PyQt：如果它可见，如何设置隐藏另一个小部件的小部件？

Question

假设我在界面（ui）中创建了两个QObject。我想连接这两个小部件，让它们根据视觉状态相互控制。如果一个被隐藏，另一个必须是可见的。反之亦然。

你能帮帮我吗？ ：）

谢谢！

尼科

Answer 1

可能的解决方案：子类窗口小部件并覆盖hideEvent和showEvent：

#!/usr/bin/env python
import sys
from PyQt4 import QtCore, QtGui


class CustomWidget(QtGui.QLabel):
    signal_hided = QtCore.pyqtSignal()
    signal_shown = QtCore.pyqtSignal()
    def hideEvent(self, event):
        print 'hideEvent'
        super(CustomWidget, self).hideEvent(event)
        self.signal_hided.emit()

    def showEvent(self, event):
        print 'showEvent'
        super(CustomWidget, self).showEvent(event)
        self.signal_shown.emit()


class MainWidget(QtGui.QWidget):
    def __init__(self, parent=None):
        QtGui.QWidget.__init__(self, parent)
        self.widget1 = CustomWidget('Widget1')
        self.widget2 = CustomWidget('Widget2')

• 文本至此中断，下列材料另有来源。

(** A class holds at most 1024 blocks.  When all of them are live, a
    request of the class is refused although the heap has room, and each such
    request takes a page from the bump pointer that no allocation will use. *)
Theorem full_class_loses_page m h live l c
    (Hr : reachable (λ _, True) (m, h, live))
    (Hcl : find_slab_class (aligned_size l) = Some c)
    (Hfull : live_in c live = MAX_BLOCKS_PER_CLASS)
    (Hroom : bump_offset h + 4096 ≤ heap_size h) :
  ∃ m' h', alloc m h l = Ret (m', h', 0) ∧ bump_offset h' = bump_offset h + 4096 ∧
    heap_free (slabs h') = heap_free (slabs h).
Proof.
  destruct (reachable_inv (λ _, True) false (m, h, live)) as (Hinv & _); [done|done|].
  clear Hr. simpl in Hinv. destruct Hinv.
  destruct (find_slab_class_some _ _ Hcl) as (Hr & Hle & _).
  destruct (lookup_lt_is_Some_2 (slabs h) (Z.to_nat c)) as [s Hs]; [lia|].
  pose proof (inv_slabs0 c s ltac:(lia) Hs) as Hok.
  pose proof (slab_ok_count c s live Hok Hr) as (_ & Hb & _).
  destruct Hok as [Hbs Harr Hnn Hcons Htot].
  assert (layout_align l ≤ aligned_size l) by (unfold aligned_size; case_if; lia).
  assert (free_count s = 0 ∧ total_count s = MAX_BLOCKS_PER_CLASS) as [Hz Ht] by lia.
  unfold alloc. rewrite Hcl, Hs, (proj2 (Z.leb_le _ _)) by lia.
  unfold alloc_from_slab. rewrite Hs, Hz, Ht, Z.sub_diag. unwrap.
  rewrite (proj2 (Z.ltb_ge _ _)) by lia. rewrite (proj2 (Z.ltb_ge _ _)) by lia.
  rewrite (proj2 (Z.eqb_neq _ _)) by lia.
  pose proof (Z.div_pos 4096 (block_size s)). rewrite Z.min_r by lia.
  unfold push_blocks. rewrite for_loop_done by done. cbn [obind].
  eexists _, _. split; [by rewrite (proj2 (Z.ltb_ge _ _)) by lia|].
  split; [done|]. cbn [set_slabs slabs set_bump]. rewrite !Z.add_0_r, <- Ht, <- Hz.
  replace (mkSlab _ _ _ _ _) with s by (by destruct s). by rewrite list_insert_id.
Qed.

Lemma full_class_loses_page_witness :
  ∃ m' h', alloc demo_full.1.1 demo_full.1.2 (mkLayout 8 (2 ^ 3)) = Ret (m', h', 0) ∧
    bump_offset h' = bump_offset demo_full.1.2 + 4096.
Proof.
  destruct (full_class_loses_page demo_full.1.1 demo_full.1.2 demo_full.2
    (mkLayout 8 (2 ^ 3)) 0 demo_full_reachable) as (m' & h' & E & Hb & _).
  - vm_compute. reflexivity.
  - vm_compute. reflexivity.
  - vm_compute. congruence.
  - exists m', h'. split; [exact E|exact Hb].
Defined.

End Heap.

        # connect signals, so if one widget is hidden then other is shown
        self.widget1.signal_hided.connect(self.widget2.show)
        self.widget2.signal_hided.connect(self.widget1.show)
        self.widget2.signal_shown.connect(self.widget1.hide)
        self.widget1.signal_shown.connect(self.widget2.hide)

        # some test code
        self.button = QtGui.QPushButton('test')
        layout = QtGui.QVBoxLayout()
        layout.addWidget(self.button)
        layout.addWidget(self.widget1)
        layout.addWidget(self.widget2)
        self.setLayout(layout)
        self.button.clicked.connect(self.do_test)

    def do_test(self):
        if self.widget1.isHidden():
            self.widget1.show()
        else:
            self.widget2.show()


if __name__ == "__main__":
    app = QtGui.QApplication(sys.argv)
    widget = MainWidget()
    widget.resize(640, 480)
    widget.show()

    sys.exit(app.exec_())